Contributed By Yoon & Yang LLC (Seoul - HQ)
Class actions in Korea are different from class actions in common law jurisdictions. In Korea, class actions take the form of a “multi-party litigation” in accordance with the Civil Procedures Act where multiple plaintiffs file a lawsuit as a single “group”. To the contrary, class actions in common law jurisdictions are initiated by a few plaintiffs who represent a class of individuals, where damages are awarded even to the individuals within the class who did not participate in the class action, provided that such individuals were not otherwise excluded. In other words, under Korean “class actions”, only the individuals who are named as a party to the litigation are compensated or redressed.
With certain exceptions under Article 87 of the Civil Procedures Act, only lawyers may represent employees before the court.
Employment and other related disputes between employers and employees may be resolved privately through arbitrations, mediations and settlements. Moreover, such disputes may also be resolved through arbitrations, mediations and settlements administered before the court and the Local Commissions.

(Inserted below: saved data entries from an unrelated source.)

Lemma defaultCrypto_idem `{!Prims} opts path :
  defaultCrypto (defaultCrypto opts path) path = defaultCrypto opts path.
Proof.
  unfold defaultCrypto. cbn [TransportSuite SignatureSuite].
  destruct (bool_decide (TransportSuite opts = [])) eqn:E1;
    destruct (bool_decide (SignatureSuite opts = [])) eqn:E2;
    destruct (bool_decide (path = [])) eqn:E3; rewrite ?E1, ?E2; reflexivity.
Qed.
Lemma defaultMetrics_idem opts port : defaultMetrics (defaultMetrics opts port) port = defaultMetrics opts port.
Proof. unfold defaultMetrics. cbn. by rewrite !orDefault_idem. Qed.

(** Whatever was asked for, the autoscalers poll at most once a minute; the
    sender's falls back to ten times a second where less than a second was
    asked for, the receiver's to every two seconds. *)
Lemma sender_clampPoll i :
  SenderDaemon.clampPoll i = 100 * Millisecond \/ Second <= SenderDaemon.clampPoll i <= Minute.
Proof.
  unfold SenderDaemon.clampPoll. cbv zeta. destruct (Z.ltb_spec i Second); [by left|right].
  destruct (Z.ltb_spec Minute i); unfold Minute, Second in *; lia.
Qed.
Lemma sender_clampPoll_idem i : SenderDaemon.clampPoll (SenderDaemon.clampPoll i) = SenderDaemon.clampPoll i.
Proof.
  destruct (sender_clampPoll i) as [->|H]; [done|]. set (c := SenderDaemon.clampPoll i) in *.
  unfold SenderDaemon.clampPoll. cbv zeta. rewrite (proj2 (Z.ltb_ge c Second)) by lia.
  by rewrite (proj2 (Z.ltb_ge Minute c)) by lia.
Qed.
Lemma receiver_clampPoll i : Second <= ReceiverDaemon.clampPoll i <= Minute.
Proof.
  unfold ReceiverDaemon.clampPoll, DefaultMaxPacketDeadline. cbv zeta.
  set (d := orDefault _ _). destruct (Z.ltb_spec d Second); [by vm_compute|].
  destruct (Z.ltb_spec Minute d); unfold Minute, Second in *; lia.
Qed.
Lemma receiver_clampPoll_idem i :
  ReceiverDaemon.clampPoll (ReceiverDaemon.clampPoll i) = ReceiverDaemon.clampPoll i.
Proof.
  pose proof (receiver_clampPoll i) as H. set (c := ReceiverDaemon.clampPoll i) in *.
  unfold ReceiverDaemon.clampPoll. cbv zeta.
  rewrite (orDefault_keep c) by (unfold Second in H; lia).
  rewrite (proj2 (Z.ltb_ge c Second)) by lia. by rewrite (proj2 (Z.ltb_ge Minute c)) by lia.
Qed.
(* ===== verification/Keys.v ===== *)
(** Where both daemons get their keys and how they change them while running:
    [Init] and [ReloadSigningKeys] of [sender/{new,config}.go] and
    [receiver/{new,config}.go], the commands that edit key files
    ([receiver/signingkeys.go], [sender/signingkey.go]), and the signal that
    tells a running daemon ([lifecycle/pinnedkeys.go]). Files are what reading
    them gives; what their JSON says is an argument. *)
From S2P Require Import Prelude State Text Registry ToyCrypto Wrappers Context Consts NetAddr GoStrings.
From S2P Require Import Filtering Base64 Network Config.

(* ------------------------------------------------------------------ *)
(** * Files                                                             *)
(* ------------------------------------------------------------------ *)

(** [os.ReadFile] *)
Inductive fileRead :=
  | Contents (data : bytes)
  | NotExist
  | ReadFails.

(* ------------------------------------------------------------------ *)
(** * Keys in files                                                     *)
(* ------------------------------------------------------------------ *)

(** Both decoders of a key: what was decoded is there even with an error. *)
Definition decodeKey (encoded : gostring) : bytes * res unit :=
  let '(key, ok) := DecodeString encoded in (key, if ok then Ok tt else Err (EWrap EMsg)).

(** [loadSigningKey] *)
Definition loadSigningKey (file : fileRead) : bytes * res unit :=
  match file with
  | Contents encoded => decodeKey (TrimSpace (TrimNewlines encoded))
  | _ => ([], Err (EWrap EMsg))
  end.
(** [LoadKey] of the receiver; the sender's [LoadPubKey] is [decodeKey]. *)
Definition LoadKey (file : fileRead) : bytes * res unit :=
  match file with
  | Contents encoded => decodeKey encoded
  | _ => ([], Err (EWrap EMsg))
  end.

(** A map of encoded keys: [None] when one does not decode. *)
Definition decodeKeys (texts : gmap gostring gostring) : option (gmap gostring bytes) :=
  if bool_decide (map_Forall (fun _ text => (DecodeString text).2 = true) texts)
  then Some ((fun text => (DecodeString text).1) <$> texts) else None.
Lemma batch_processed_witness :
  processEvent (fun _ => Added 3) (concat (map eventBytes exampleBatch) ++ str "left over")
    (len (concat (map eventBytes exampleBatch))) (exampleWatcher, O) =
    Ok ((mkWatcher (str "syslog") 3 2 true true, 1%nat), Ok tt).
Proof.
  rewrite (batch_processed (fun _ => Added 3) exampleBatch (str "left over") (exampleWatcher, O));
    [reflexivity|exact exampleBatch_ok|reflexivity].
Defined.

(** When the new file cannot be watched in five tries, nobody is told of it:
    the reader stays with the old file, and no later change of the new one
    has a watch. *)
Example rotation_given_up :
  handleAll (fun _ => AddLater) [(mkEvent 2 IN_CREATE 0 0, str "syslog")] (exampleWatcher, O) (Ok tt) =
    ((exampleWatcher, 5%nat), Err (EWrap EMsg)).
Proof. reflexivity. Qed.
(* ===== verification/FileOps.v ===== *)
(** The operations on files of [internal/fsops], and the part of the world
    they and the installer work on: files, commands, and what goes wrong.

    An operation of the system fails for a reason that the files give (nothing
    there, a directory that is not empty) or for one that lies elsewhere, a
    [fault]; a write can also stop in the middle. Permissions are not
    represented. [os.RemoveAll] fails before it removes anything. *)
From S2P Require Import Prelude State Text GoStrings NetAddr Journal Sha256.

(* ------------------------------------------------------------------ *)
(** * Files                                                             *)
(* ------------------------------------------------------------------ *)

(** The extended attribute of a file's capabilities is part of it. *)
Inductive node :=
  | File (content : bytes) (caps : option bytes)
  | Dir.
#[export] Instance node_eq_dec : EqDecision node.
Proof. solve_decision. Defined.

Inductive oserr := ENOENT | ENOTEMPTY | EOTHER.

Inductive fault :=
  | Fine
  | Fails
  | Torn (n : nat).

(** [pid] and [now], which no two operations share, are what unique names are
    made of; [answers] are the results of the commands to come. *)
Record World := mkWorld {
  fs : gmap gostring node;
  faults : list fault;
  pid : Z;
  now : Z;
  answers : list (bool * gostring);
  ran : list (list gostring)
}.
Definition setFs (m : gmap gostring node) (w : World) : World :=
  mkWorld m (faults w) (pid w) (now w) (answers w) (ran w).
Definition advance (w : World) : World :=
  mkWorld (fs w) (tail (faults w)) (pid w) (now w + 1) (answers w) (ran w).

Definition Op (A : Type) : Type := World -> World * (A + oserr).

Under the principle of private autonomy (ie freedom of contract), pre-dispute arbitration agreements regarding disputes relating to working conditions etc. are, as a principle, effective if they are included in the employment contracts. At the same time, labour laws, including the Labor Standards Act, are considered as mandatory provisions which cannot be avoided via contracts. Therefore, any agreement that (i) excludes such labour law provisions or (ii) is less favourable to the employees compared with labour law provisions are invalid. For example, the Korea Supreme Court has held that agreements which require employees to forfeit their rights to severance pay or rights to take legal actions against employers relating to severance pay are invalid because such agreements go against the Labor Standards Act.
Article 98 of the Civil Procedures Act imposes the cost of the lawsuit upon the losing party. As such, the losing party, as a principle, is responsible for the litigation fees. On the other hand, attorney’s fees are divided between the parties in accordance with Article 3 of the Rules on Calculation of the Attorney’s Fees.